• **PROMPT**:
Print the lines of the data, starting with the first, up to and including the line where "- what the backend" appears.

Saved entries
______________________________

(** * pxr::sfx -- the sound-effects module of pixiretro (pxr_sfx.cpp)

    A shallow embedding of the module data and functions of [pxr_sfx.cpp]:
    the resource table [sounds], the channel tracker [channelPlayback] /
    [channelVolume], the deferred [unloadQueue], and the functions that act on
    them.  Module functions are written in a small state-and-fault monad over a
    [World] made of the module data, the part of the SDL_mixer state the module
    reads back, and a trace of the log lines and backend calls issued.

    Conventions.
    - [int] values are modelled on [Z].  The only arithmetic the module does on
      them is [++]; signed overflow is undefined in C++ and would need 2^31
      calls, so increments are plain [+ 1].
    - assertions are compiled in (no [NDEBUG]): a failed [assert] ends the
      run with [AssertionFailed].
    - reading or writing a [std::vector] outside its bounds ends the run with
      [UndefinedBehaviour].
    - [std::unordered_map] is a [gmap]; its iteration order is unspecified in
      C++ and is the order of [map_to_list] here.  The one loop that iterates
      (the search by name in [loadSoundWAV]) is shown independent of that
      order on tables whose names are pairwise distinct.
    - what the backend answers ([Mix_OpenAudio], [Mix_LoadWAV], the four
      play calls, and [Mix_GetError] after a call that failed) is an argument
      of the function that makes the call.
    - [float] and [double] arithmetic is IEEE 754 binary32 and binary64, every
      operation rounded to nearest; a division by zero gives an infinity.  The
      conversion of a [float] to an integer type discards the fractional part
      and is undefined when the result does not fit the type.  [sinf] is the
      C library's and a parameter of the development.
    - [new T[n]] succeeds for every [n >= 0].
    - [shutdown], [freeErrorSound], [logSpec] and the stop, pause, resume and
      query functions, which only forward to the backend, are not modelled.

    The play scene of the snake game (source/play_scene.cpp) is embedded after
    the module, with its own conventions. *)

From Stdlib Require Import ZArith QArith Qround Floats.SpecFloat.
From stdpp Require Import gmap strings list fin_maps pretty.

#[local] Open Scope Z_scope.

(* ===================================================================== *)
(** ** What the module takes from headers and libraries that are not part
       of the translation unit *)
(* ===================================================================== *)

(** [SampleFormat] (pxr_sfx.h).  The five cases [generateErrorSound] switches
    on, a floating-point format (refused by the assertion in [initialize]) and
    any other value (the [default] branch). *)
Inductive SampleFormat :=
| SAMPLE_FORMAT_U8
| SAMPLE_FORMAT_S8
| SAMPLE_FORMAT_U16LSB
| SAMPLE_FORMAT_S16LSB
| SAMPLE_FORMAT_S32LSB
| SAMPLE_FORMAT_FLOAT
| SAMPLE_FORMAT_OTHER.

Definition SDL_AUDIO_ISFLOAT (f : SampleFormat) : bool :=
  match f with SAMPLE_FORMAT_FLOAT => true | _ => false end.

(** ** Single-precision arithmetic (IEEE 754 binary32), from the Standard
       Library's executable specification. *)
Definition float := spec_float.
Definition f32_prec : Z := 24.
Definition f32_emax : Z := 128.

(** The constants of pxr_sfx.h, pxr_wav.h and the resource paths, and [sinf]
    of the C library.  They are parameters of the whole development. *)
Class Platform := {
  MAX_VOLUME : Z;
  MIN_VOLUME : Z;
  NULL_CHANNEL : Z;
  ALL_CHANNELS : Z;
  RESOURCE_PATH_SOUNDS : string;
  FILE_EXTENSION : string;
  sinf : float -> float
}.

(** [int] to [float]: round to nearest, ties to even. *)
Definition float_of_int (n : Z) : float := binary_normalize f32_prec f32_emax n 0 false.

Definition fmul (x y : float) : float := SFmul f32_prec f32_emax x y.

(** [0.f], [1.f] and [2.f]; [+], [/], [<], [>=] and [>] on [float]. *)
Definition fzero : float := S754_zero false.
Definition fone : float := S754_finite false 8388608 (-23).
Definition ftwo : float := S754_finite false 8388608 (-22).
Definition fadd (x y : float) : float := SFadd f32_prec f32_emax x y.
Definition fdiv (x y : float) : float := SFdiv f32_prec f32_emax x y.
Definition flt (x y : float) : bool := SFltb x y.
Definition fge (x y : float) : bool := SFleb y x.
Definition fgt (x y : float) : bool := SFltb y x.

(** Double precision (binary64): a [float] is a [double] as it stands; a
    [double] becomes a [float] by rounding to nearest. *)
Definition double := spec_float.
Definition f64_prec : Z := 53.
Definition f64_emax : Z := 1024.
Definition dmul (x y : double) : double := SFmul f64_prec f64_emax x y.
Definition float_of_double (x : double) : float :=
  match x with
  | S754_finite s m e =>
      binary_normalize f32_prec f32_emax (if s then Z.neg m else Z.pos m) e s
  | _ => x
  end.
(** [M_PI], the [double] nearest to pi: 0x400921FB54442D18. *)
Definition M_PI : double := S754_finite false 7074237752028440 (-51).

Definition INT_MIN : Z := - 2 ^ 31.
Definition INT_MAX : Z := 2 ^ 31 - 1.

(** The magnitude [m * 2^e] with its fractional part discarded. *)
Definition trunc_magnitude (m : positive) (e : Z) : Z :=
  if 0 <=? e then Z.pos m * 2 ^ e else Z.pos m / 2 ^ (- e).

(** [float] to [int]: the fractional part is discarded (truncation toward
    zero); the conversion is undefined when the truncated value does not fit
    an [int], and for NaN and the infinities. *)
Definition int_of_float (x : float) : option Z :=
  match x with
  | S754_zero _ => Some 0
  | S754_finite s m e =>
      let t := if s then - trunc_magnitude m e else trunc_magnitude m e in
      if (INT_MIN <=? t) && (t <=? INT_MAX) then Some t else None
  | _ => None
  end.

(** [static_cast<T>(x)] for an integer type [T] of the range [lo .. hi]:
    the same conversion, undefined when the truncated value is outside the
    range. *)
Definition cast_float (lo hi : Z) (x : float) : option Z :=
  match x with
  | S754_zero _ => Some 0
  | S754_finite s m e =>
      let t := if s then - trunc_magnitude m e else trunc_magnitude m e in
      if (lo <=? t) && (t <=? hi) then Some t else None
  | _ => None
  end.

(** The rational a float denotes ([None] for NaN and the infinities). *)
Definition float_value (x : float) : option Q :=
  match x with
  | S754_zero _ => Some 0%Q
  | S754_finite s m e =>
      let q := if 0 <=? e then inject_Z (Z.pos m * 2 ^ e)
               else Qmake (Z.pos m) (Z.to_pos (2 ^ (- e))) in
      Some (if s then Qopp q else q)
  | _ => None
  end.

(* ===================================================================== *)
(** ** Module data *)
(* ===================================================================== *)

(** [Mix_Chunk]; [abuf] holds the samples, [alen] its length in bytes.  A
    sample that was never written (its value is indeterminate) is [None]. *)
Record Mix_Chunk := {
  allocated : Z;
  abuf : list (option Z);
  alen : Z;
  volume : Z
}.

(** [struct SoundResource]; [_chunk] is a [Mix_Chunk*], [None] is [nullptr]. *)
Record SoundResource := {
  _name : string;
  _chunk : option Mix_Chunk;
  _referenceCount : Z
}.

Record SFXConfiguration := {
  _samplingFreq_hz : Z;
  _sampleFormat : SampleFormat;
  _outputMode : Z;
  _numMixChannels : Z;
  _chunkSize : Z
}.

Definition errorSoundFreq_hz : Z := 200.
(** [0.5f] *)
Definition errorSoundDuration_s : float := S754_finite false 8388608 (-24).
Definition errorSoundVolume `{Platform} : Z := MAX_VOLUME.
Definition errorSoundName : string := "sfxerror".
Definition nullResourceKey : Z := -1.

(** The globals of the translation unit. *)
Record Sfx := {
  errorSoundKey : Z;
  nextResourceKey : Z;
  sounds : gmap Z SoundResource;
  sfxconfiguration : SFXConfiguration;
  channelPlayback : list Z;
  channelVolume : list Z;
  unloadQueue : list Z
}.

(** The state at program start: the globals' initialisers. *)
Definition static_init : Sfx := {|
  errorSoundKey := 0;
  nextResourceKey := 0;
  sounds := ∅;
  sfxconfiguration := {| _samplingFreq_hz := 0; _sampleFormat := SAMPLE_FORMAT_OTHER;
                         _outputMode := 0; _numMixChannels := 0; _chunkSize := 0 |};
  channelPlayback := [];
  channelVolume := [];
  unloadQueue := []
|}.

(** ** The backend (SDL_mixer) as the module sees it *)

(** SDL_mixer keeps a volume per mix channel ([mix_channel[i].volume]). *)
Record Mixer := {
  mix_channel_volume : list Z
}.

Definition MIX_MAX_VOLUME : Z := 128.
(** [Mix_OpenAudio] starts with [MIX_CHANNELS] channels. *)
Definition MIX_CHANNELS : Z := 8.

Inductive Level := INFO | WARN | ERROR.

(** The message constants of pxr_log.h the module uses. *)
Inductive LogMsg :=
| msg_sfx_initializing
| msg_sfx_fail_open_audio
| msg_sfx_error_sound_usage
| msg_sfx_loading_sound
| msg_sfx_sound_already_loaded
| msg_sfx_fail_load_sound
| msg_sfx_using_error_sound
| msg_sfx_load_sound_success
| msg_sfx_unloading_nonexistent_sound
| msg_sfx_already_unloading_sound
| msg_sfx_playing_nonexistent_sound
| msg_sfx_fail_play_sound.

(** The four backend calls that start playback. *)
Inductive PlayCall :=
| Mix_PlayChannel (loops : Z)
| Mix_PlayChannelTimed (loops ticks : Z)
| Mix_FadeInChannel (loops ms : Z)
| Mix_FadeInChannelTimed (loops ms ticks : Z).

______________________________

• **SOLUTION FOR THIS PROBLEM**:
(** * pxr::sfx -- the sound-effects module of pixiretro (pxr_sfx.cpp)

    A shallow embedding of the module data and functions of [pxr_sfx.cpp]:
    the resource table [sounds], the channel tracker [channelPlayback] /
    [channelVolume], the deferred [unloadQueue], and the functions that act on
    them.  Module functions are written in a small state-and-fault monad over a
    [World] made of the module data, the part of the SDL_mixer state the module
    reads back, and a trace of the log lines and backend calls issued.

    Conventions.
    - [int] values are modelled on [Z].  The only arithmetic the module does on
      them is [++]; signed overflow is undefined in C++ and would need 2^31
      calls, so increments are plain [+ 1].
    - assertions are compiled in (no [NDEBUG]): a failed [assert] ends the
      run with [AssertionFailed].
    - reading or writing a [std::vector] outside its bounds ends the run with
      [UndefinedBehaviour].
    - [std::unordered_map] is a [gmap]; its iteration order is unspecified in
      C++ and is the order of [map_to_list] here.  The one loop that iterates
      (the search by name in [loadSoundWAV]) is shown independent of that
      order on tables whose names are pairwise distinct.
    - what the backend answers ([Mix_OpenAudio], [Mix_LoadWAV], the four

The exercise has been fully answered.